SPD-Stadtrat Christian Vorländer sagt: „Wir verfolgen die Entwicklung aufmerksam und mit Sorge.“ Auch angesichts des nasskalten Wetters „müssen wir die Gesundheit der Menschen im Blick haben“. Die SPD-Fraktion stehe hinter dem klaren Kurs des KVR. Dessen Referent Thomas Böhle teilte gestern mit: „Ein Hungerstreik gilt als legitimes Mittel der freien Meinungsäußerung.“ Dagegen habe das KVR keine Handhabe. Sobald aber die Gesundheit in Gefahr sei, „müssen und werden wir eingreifen“. 
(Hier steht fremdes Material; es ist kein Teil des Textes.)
(* ===== verification/LoggingProps.v ===== *)
(** * LoggingProps: what loggers write and what a capture sees

    The records of a capture over any calls and level changes, and what [Restore] brings
    back: the default and the level, but not the output of the [log] package. *)

From S2P Require Import Prelude Bytes Strs Text Config Logging.
From Stdlib Require Import Ascii.

(** The records of the calls of a capture's time, as the loggers make them. *)
Record log_call := mkLogCall { lc_logger : Handler; lc_level : Z; lc_msg : string; lc_attrs : list Attr }.

Definition call_record (lc : log_call) : LogRecord :=
  mkRecord (lc_level lc) (lc_msg lc)
    (lc_attrs lc ++ match lc_logger lc with HDynamic component => [("component"%string, component)] | HBase _ => [] end).

(** The loggers that a capture [c] sees: those of [For], also after [With] and
    [WithGroup], and those made from the default while the capture is installed. *)
Definition seen_by (c : nat) (h : Handler) : Prop :=
  match h with HDynamic _ => True | HBase (HCapture c' _ _) => c' = c | HBase _ => False end.

Lemma With_seen c h attrs name : seen_by c h -> seen_by c (WithAttrs h attrs) /\ seen_by c (WithGroup h name).
Proof. by destruct h as [[]|]. Qed.

Section Runs.
Context `{LogText}.

Inductive log_event :=
| LCall (lc : log_call)
| LSetLevel (l : Z).

Definition log_step (g : Log) (e : log_event) : Log :=
  match e with
  | LCall lc => Log_call g (lc_logger lc) (lc_level lc) (lc_msg lc) (lc_attrs lc)
  | LSetLevel l => SetLevel g l
  end.

Definition log_run (g : Log) (es : list log_event) : Log := foldl log_step g es.

Definition calls (es : list log_event) : list log_call := omap (fun e => match e with LCall lc => Some lc | _ => None end) es.

(** While [c] is installed the log is that of its installation, except for
    the records of [c] and the level. *)
Lemma capture_call g c cap lc a gr :
  l_default g = HCapture c a gr -> l_captures g !! c = Some cap -> seen_by c (lc_logger lc) ->
  log_step g (LCall lc) =
  set_captures g (<[c := mkCapture (c_records cap ++ [call_record lc]) (c_prev cap) (c_prevLevel cap)]> (l_captures g)).
Proof.
  intros Hd Hc Hs. destruct lc as [h l msg attrs]. cbn in *. unfold Log_call.
  destruct h as [[| |c' attrs' gr']|comp]; cbn in Hs; [done|done|..].
  - subst c'. cbn. unfold capture_Handle. rewrite Hc. unfold call_record. cbn. by rewrite app_nil_r.
  - cbn. rewrite Hd. cbn. unfold capture_Handle. by rewrite Hc.
Qed.

Lemma capture_run es g c cap a gr :
  l_default g = HCapture c a gr -> l_captures g !! c = Some cap ->
  Forall (fun lc => seen_by c (lc_logger lc)) (calls es) ->
  l_captures (log_run g es) !! c =
    Some (mkCapture (c_records cap ++ (call_record <$> calls es)) (c_prev cap) (c_prevLevel cap)) /\
  l_out (log_run g es) = l_out g /\ l_logger (log_run g es) = l_logger g /\
  (forall d, d <> c -> l_captures (log_run g es) !! d = l_captures g !! d).
Proof.
  revert g cap. induction es as [|[lc|l] es IH]; intros g cap Hd Hc Hs; cbn [log_run foldl].
  - cbn. rewrite app_nil_r. by destruct cap.
  - cbn [calls omap list_omap] in Hs. apply Forall_cons in Hs as [Hlc Hs].
    rewrite (capture_call g c cap lc a gr) by done.
    set (g1 := set_captures g _).
    destruct (IH g1 (mkCapture (c_records cap ++ [call_record lc]) (c_prev cap) (c_prevLevel cap))) as (E & Eo & El & Ed);
      [done|cbn; by rewrite lookup_insert_eq|done|].
    fold (log_run g1 es).
    split_and!; [|done|done|].
    + rewrite E. cbn [c_records c_prev c_prevLevel calls omap list_omap fmap list_fmap]. by rewrite <- app_assoc.
    + intros d Hdc. rewrite Ed by done. cbn. by rewrite lookup_insert_ne.
  - cbn [calls omap list_omap] in Hs. by apply (IH (SetLevel g l) cap).
Qed.

Lemma HasPrefix_iff s p : HasPrefix s p = true <-> exists q, s = (p ++ q)%string.
Proof.
  unfold HasPrefix. revert s. induction p as [|x p IH]; intros s; cbn [String.prefix].
  - split; [by exists s|]. intros _. by destruct s.
  - destruct s as [|y s]; [split; [by intros ?|by intros [q ?]]|].
    change (String.prefix (String x p) (String y s)) with (if Ascii.ascii_dec x y then String.prefix p s else false).
    destruct (Ascii.ascii_dec x y) as [->|Hne].
    + destruct (IH s) as [I1 I2]. split.
      * intros Hp. destruct (I1 Hp) as [q ->]. by exists q.
      * intros [q [= ->]]. apply I2. by exists q.
    + split; [done|]. intros [q [= ? _]]. congruence.
Qed.

Lemma Contains_iff s sub : Contains s sub = true <-> exists s1 s2, s = (s1 ++ sub ++ s2)%string.
Proof.
  induction s as [|x s IH]; cbn [Contains]; rewrite orb_true_iff.
  - split.
    + intros [Hp|?]; [|done]. apply HasPrefix_iff in Hp as [s2 Hs]. by exists ""%string, s2.
    + intros (s1 & s2 & E). left. destruct s1; [|done]. destruct sub; [done|done].
  - rewrite IH. split.
    + intros [Hp|(s1 & s2 & ->)]; [|by exists (String x s1), s2]. apply HasPrefix_iff in Hp as [s2 Hs]. by exists ""%string, s2.
    + intros ([|y s1] & s2 & E); [left|right].
      * cbn in E. rewrite E. apply HasPrefix_iff. by exists s2.
      * injection E as -> ->. by exists s1, s2.
Qed.

Lemma count_records l lcs :
  length (filter (fun r => r_Level r = l) (call_record <$> lcs)) = length (filter (fun lc => lc_level lc = l) lcs).
Proof.
  induction lcs as [|lc lcs IH]; [done|]. rewrite fmap_cons, !filter_cons.
  change (r_Level (call_record lc)) with (lc_level lc).
  destruct (decide (lc_level lc = l)); cbn [length]; [f_equal|]; exact IH.
Qed.

(** C24. A capture sees every record and is removed again. From its installation
    on, whatever is logged at whatever level through the loggers of components,
    the default logger and those derived from it, and however the level is set,
    the capture holds exactly these records, in order, those of a component
    tagged with its name after their own attributes, and nothing is written;
    [Has] and [Count] are membership and number; and [Restore] brings back the logger and the
    level of before. The standard [log] package writes into the restored logger, except when
    that is slog's initial one: then it goes on writing into the capture. *)
Theorem capture_complete (g : Log) (c : nat) (es : list log_event)
  (Hfresh : l_captures g !! c = None)
  (Hcalls : Forall (fun lc => seen_by c (lc_logger lc)) (calls es)) :
  exists cap, l_captures (log_run (CaptureForTest g c) es) !! c = Some cap /\
    Capture_Records cap = call_record <$> calls es /\
    (forall l sub, Capture_Has cap l sub = true <->
       exists lc s1 s2, lc ∈ calls es /\ lc_level lc = l /\ lc_msg lc = (s1 ++ sub ++ s2)%string) /\
    (forall l, Capture_Count cap l = length (filter (fun lc => lc_level lc = l) (calls es))) /\
    let g' := Capture_Restore (log_run (CaptureForTest g c) es) c in
    l_default g' = l_default g /\ l_level g' = l_level g /\ l_out g' = l_out g /\
    l_logger g' = Some (match l_default g with HDefault _ => HCapture c [] "" | h => h end).
Proof.
  destruct (capture_run es (CaptureForTest g c) c (mkCapture [] (l_default g) (l_level g)) [] "") as (E & Eo & El & Ed);
    [done|cbn; by rewrite lookup_insert_eq|done|].
  rewrite E. eexists. split; [done|]. cbn [app c_records c_prev c_prevLevel Capture_Records]. split; [done|]. split_and!.
  - intros l sub. unfold Capture_Has. cbn [c_records app]. rewrite existsb_exists. split.
    + intros (r & Hin & Hr). apply list_elem_of_In, list_elem_of_fmap in Hin as (lc & -> & Hin). reflect_bools. cbn in *.
      match goal with Hc : Contains _ _ = true |- _ => apply Contains_iff in Hc as (s1 & s2 & Es) end. by exists lc, s1, s2.
    + intros (lc & s1 & s2 & Hin & <- & Es). exists (call_record lc). split.
      * apply list_elem_of_In, list_elem_of_fmap. by exists lc.
      * apply andb_true_iff. cbn. split; [lia|]. apply Contains_iff. by exists s1, s2.
  - intros l. unfold Capture_Count. cbn [c_records app]. apply count_records.
  - unfold Capture_Restore. rewrite E. done.
  - unfold Capture_Restore. rewrite E. done.
  - unfold Capture_Restore. rewrite E. exact Eo.
  - unfold Capture_Restore. rewrite E. cbn. destruct (l_default g); [done|by rewrite El|done].
Qed.
End Runs.

(** ** After [Init] *)

(** What [Init] sets up: a component's call is written exactly when its
    level is at least the configured one, in the configured format, tagged with the component. *)
Theorem Init_call `{LogText} (g : Log) (levelStr format component : string) (l : Z) (msg : string) (attrs : list Attr) :
  let g1 := Init g levelStr format in
  l_out (Log_call g1 (For component) l msg attrs) =
  l_out g ++
  (if level_value (parseLevel levelStr) <=? l
   then [OutRecord (EqualFold format "json") [] (mkRecord l msg (attrs ++ [("component"%string, component)]))] else []).
Proof. unfold Log_call, Init. cbn. destruct (_ <=? l); [done|]. cbn. by rewrite app_nil_r. Qed.

Example EqualFold_long_s :
  EqualFold "JSON" "json" = true /\ EqualFold (implode ["106"; "197"; "191"; "111"; "110"]%char) "json" = true /\
  EqualFold "jsons" "json" = false /\ EqualFold "text" "json" = false.
Proof. repeat split; vm_compute; reflexivity. Qed.

(** ** Examples *)

#[local] Instance ex_log_text : LogText := fun _ r => ("INFO " ++ r_Message r)%string.

(** A capture that is installed before any [Init]: after [Restore] slog's initial
    handler is the default again, but it writes through the [log] package, whose
    output is still the capture. *)
Example Restore_redirected :
  let g := mkLog (HDefault []) None 0 ∅ [] in
  let g1 := Log_call (Capture_Restore (CaptureForTest g 3) 3) (For "ssh") 0 "client connected" [] in
  (l_default g1, l_out g1, c_records <$> l_captures g1 !! 3%nat, l_out (Log_call g (For "ssh") 0 "client connected" [])) =
  (HDefault [], [], Some [mkRecord 0 "INFO client connected" []], [OutLine "INFO client connected"]).
Proof. vm_compute. reflexivity. Qed.

(** ** Witness *)

Definition ex_log0 : Log := mkLog (HStd true []) (Some (HStd true [])) 4 ∅ [].
Definition ex_log_events : list log_event :=
  [LCall (mkLogCall (For "gossip") (-4) "seen twice" [("id", "7")]%string); LSetLevel 8;
   LCall (mkLogCall (WithAttrs (HBase (HCapture 3 [] "")) [("k", "v")]%string) 0 "hello" [])].

Lemma capture_complete_witness :
  exists cap, Capture_Count cap 0 = 1%nat /\ Capture_Has cap (-4) "twice" = true /\
    Capture_Records cap = [mkRecord (-4) "seen twice" [("id", "7"); ("component", "gossip")]; mkRecord 0 "hello" []]%string.
Proof.
  destruct (capture_complete ex_log0 3 ex_log_events) as (cap & _ & Hr & Hh & Hc & _).
  - reflexivity.
  - by repeat constructor.
  - exists cap. split; [exact (Hc 0)|]. split; [|exact Hr]. apply Hh.
    exists (mkLogCall (For "gossip") (-4) "seen twice" [("id", "7")]%string), "seen "%string, ""%string.
    split; [left|by split].
Defined.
Laut einem Sprecher des Gesundheitsreferats rief am Mittwoch die Polizei den Krankenwagen, der den Flüchtling abtransportierte. „Eine Person hat ärztliche Behandlung gebraucht und bekommen“, bestätigte eine Polizeisprecherin. Ein KVR-Sprecher sagte, ein solches Vorgehen zeige, dass die Situation überwacht sei.

Wie es weitergeht? „Viele von uns sind krank, aber wir kämpfen weiter“, sagte ein Geflüchteter. Am heutigen Donnerstag wollen die Geflüchteten entscheiden, ob sie bald auch die Wasseraufnahme verweigern, so „Refugee“-Sprecher Adeel Ahmed.

Die Gruppendynamik und das Gefühl, nichts zu verlieren zu haben – das seien unberechenbare Faktoren, sagte Demirel.